(** The order [strcmp] decides: the first difference counts, and a proper
    prefix comes first. *)
Inductive lexlt : list Z -> list Z -> Prop :=
| lexlt_nil c l : lexlt [] (c :: l)
| lexlt_char c1 l1 c2 l2 : c1 < c2 -> lexlt (c1 :: l1) (c2 :: l2)
| lexlt_cons c l1 l2 : lexlt l1 l2 -> lexlt (c :: l1) (c :: l2).

Definition is_char (c : Z) : Prop := 0 < c < 256.
#[export] Instance is_char_dec c : Decision (is_char c).
Proof. unfold is_char. apply _. Defined.

Lemma lexcmp_eq l1 l2 : Forall is_char l1 -> Forall is_char l2 -> lexcmp l1 l2 = 0 <-> l1 = l2.
Proof.
  revert l2. induction l1 as [|c1 l1 IH]; intros [|c2 l2] H1 H2; simpl; rewrite ?Forall_cons in *; unfold is_char in *;
    try (split; [lia|done]); [done|]. destruct (Z.eqb_spec c1 c2) as [->|].
  - rewrite IH by tauto. split; congruence.
  - split; [lia|congruence].
Qed.

Lemma lexcmp_lt l1 l2 : Forall is_char l1 -> Forall is_char l2 -> lexcmp l1 l2 < 0 <-> lexlt l1 l2.
Proof.
  revert l2. induction l1 as [|c1 l1 IH]; intros [|c2 l2] H1 H2; simpl; rewrite ?Forall_cons in *; unfold is_char in *.
  - split; [lia|by inversion 1].
  - split; [constructor|lia].
  - split; [lia|by inversion 1].
  - destruct (Z.eqb_spec c1 c2) as [->|].
    + rewrite IH by tauto. split; [by constructor|]. inversion 1; [lia|done].
    + split; [constructor; lia|]. inversion 1; lia.
Qed.

Lemma lexcmp_anti l1 l2 : lexcmp l1 l2 = - lexcmp l2 l1.
Proof.
  revert l2. induction l1 as [|c1 l1 IH]; intros [|c2 l2]; simpl; try lia.
  rewrite (Z.eqb_sym c2). destruct (Z.eqb_spec c1 c2); [apply IH|lia].
Qed.

Lemma lexlt_trans l1 l2 l3 : lexlt l1 l2 -> lexlt l2 l3 -> lexlt l1 l3.
Proof.
  intros H. revert l3. induction H; inversion 1; subst; try apply lexlt_nil; try (apply lexlt_char; lia).
  apply lexlt_cons. by apply IHlexlt.
Qed.

(** *** Copying *)

(** [m'] is [m] with the bytes from [d] on replaced by [l]. *)
Definition written (m : memory) (d : Z) (l : list Z) (m' : memory) : Prop :=
  length m' = length m /\
  forall i, 0 <= i -> byte_at m' i =
    if (d <=? i) && (i <? d + Z.of_nat (length l)) then l !! Z.to_nat (i - d) else byte_at m i.

Lemma written_cons m d c l m' :
  0 <= d < Z.of_nat (length m) -> written (<[Z.to_nat d := c]> m) (d + 1) l m' -> written m d (c :: l) m'.
Proof.
  intros Hd [Hl Hw]. rewrite length_insert in Hl. split; [done|]. intros i Hi. rewrite Hw, byte_at_insert by done.
  simpl length. destruct (Z.leb_spec (d + 1) i), (Z.leb_spec d i); simpl; try lia.
  - destruct (Z.ltb_spec i (d + 1 + Z.of_nat (length l))), (Z.ltb_spec i (d + Z.of_nat (S (length l)))); try lia.
    + replace (Z.to_nat (i - d)) with (S (Z.to_nat (i - (d + 1)))) by lia. done.
    + destruct (Z.eqb_spec i d); [lia|done].
  - assert (i = d) as -> by lia. rewrite Z.eqb_refl, (proj2 (Z.ltb_lt _ _)) by lia. by rewrite Z.sub_diag.
  - destruct (Z.eqb_spec i d); [lia|done].
Qed.

Lemma written_nil m d : written m d [] m.
Proof.
  split; [done|]. intros i Hi.
  simpl length. destruct ((d <=? i) && (i <? d + Z.of_nat 0)) eqn:E; [|done]. exfalso. apply andb_true_iff in E. rewrite Z.leb_le, Z.ltb_lt in E. lia.
Qed.


Lemma written_ext m d l m1 m2 : written m d l m1 -> written m d l m2 -> m1 = m2.
Proof.
  intros [_ H1] [_ H2]. apply list_eq. intros k. specialize (H1 (Z.of_nat k) ltac:(lia)). specialize (H2 (Z.of_nat k) ltac:(lia)).
  unfold byte_at in *. rewrite Nat2Z.id in *. congruence.
Qed.
Lemma written_nil_inv m d m' : written m d [] m' -> m' = m.
Proof. intros H. eapply written_ext; [exact H|apply written_nil]. Qed.

(** A written string. *)
Lemma written_cstr m d l m' :
  0 <= d -> Forall (fun c => c <> 0) l -> written m d (l ++ [0]) m' -> cstr m' d l.
Proof.
  intros Hd Hl [_ Hw].
  assert (Hk : forall k c, (l ++ [0]) !! k = Some c -> byte_at m' (d + Z.of_nat k) = Some c).
  { intros k c Hk. pose proof (lookup_lt_Some _ _ _ Hk). rewrite Hw by lia.
    rewrite (proj2 (Z.leb_le _ _)), (proj2 (Z.ltb_lt _ _)) by lia. simpl.
    by replace (Z.to_nat (d + Z.of_nat k - d)) with k by lia. }
  clear Hw. revert d Hd Hk. induction Hl as [|c l Hc Hl IH]; intros d Hd Hk; simpl.
  - split; [done|]. rewrite <-(Z.add_0_r d). by apply (Hk 0%nat).
  - split; [done|]. split_and!; [|done|].
    + rewrite <-(Z.add_0_r d). by apply (Hk 0%nat).
    + apply IH; [lia|]. intros k x Hx. replace (d + 1 + Z.of_nat k) with (d + Z.of_nat (S k)) by lia. by apply Hk.
Qed.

- - -

TASK:
Reproduce exactly the entries above, limited to the lines from the one with "forall i, 0" through the one with "assert (Hk : forall", both included.

TASK ANSWER:
  forall i, 0 <= i -> byte_at m' i =
    if (d <=? i) && (i <? d + Z.of_nat (length l)) then l !! Z.to_nat (i - d) else byte_at m i.

Lemma written_cons m d c l m' :
  0 <= d < Z.of_nat (length m) -> written (<[Z.to_nat d := c]> m) (d + 1) l m' -> written m d (c :: l) m'.
Proof.
  intros Hd [Hl Hw]. rewrite length_insert in Hl. split; [done|]. intros i Hi. rewrite Hw, byte_at_insert by done.
  simpl length. destruct (Z.leb_spec (d + 1) i), (Z.leb_spec d i); simpl; try lia.
  - destruct (Z.ltb_spec i (d + 1 + Z.of_nat (length l))), (Z.ltb_spec i (d + Z.of_nat (S (length l)))); try lia.
    + replace (Z.to_nat (i - d)) with (S (Z.to_nat (i - (d + 1)))) by lia. done.
    + destruct (Z.eqb_spec i d); [lia|done].
  - assert (i = d) as -> by lia. rewrite Z.eqb_refl, (proj2 (Z.ltb_lt _ _)) by lia. by rewrite Z.sub_diag.
  - destruct (Z.eqb_spec i d); [lia|done].
Qed.

Lemma written_nil m d : written m d [] m.
Proof.
  split; [done|]. intros i Hi.
  simpl length. destruct ((d <=? i) && (i <? d + Z.of_nat 0)) eqn:E; [|done]. exfalso. apply andb_true_iff in E. rewrite Z.leb_le, Z.ltb_lt in E. lia.
Qed.


Lemma written_ext m d l m1 m2 : written m d l m1 -> written m d l m2 -> m1 = m2.
Proof.
  intros [_ H1] [_ H2]. apply list_eq. intros k. specialize (H1 (Z.of_nat k) ltac:(lia)). specialize (H2 (Z.of_nat k) ltac:(lia)).
  unfold byte_at in *. rewrite Nat2Z.id in *. congruence.
Qed.
Lemma written_nil_inv m d m' : written m d [] m' -> m' = m.
Proof. intros H. eapply written_ext; [exact H|apply written_nil]. Qed.

(** A written string. *)
Lemma written_cstr m d l m' :
  0 <= d -> Forall (fun c => c <> 0) l -> written m d (l ++ [0]) m' -> cstr m' d l.
Proof.
  intros Hd Hl [_ Hw].
  assert (Hk : forall k c, (l ++ [0]) !! k = Some c -> byte_at m' (d + Z.of_nat k) = Some c).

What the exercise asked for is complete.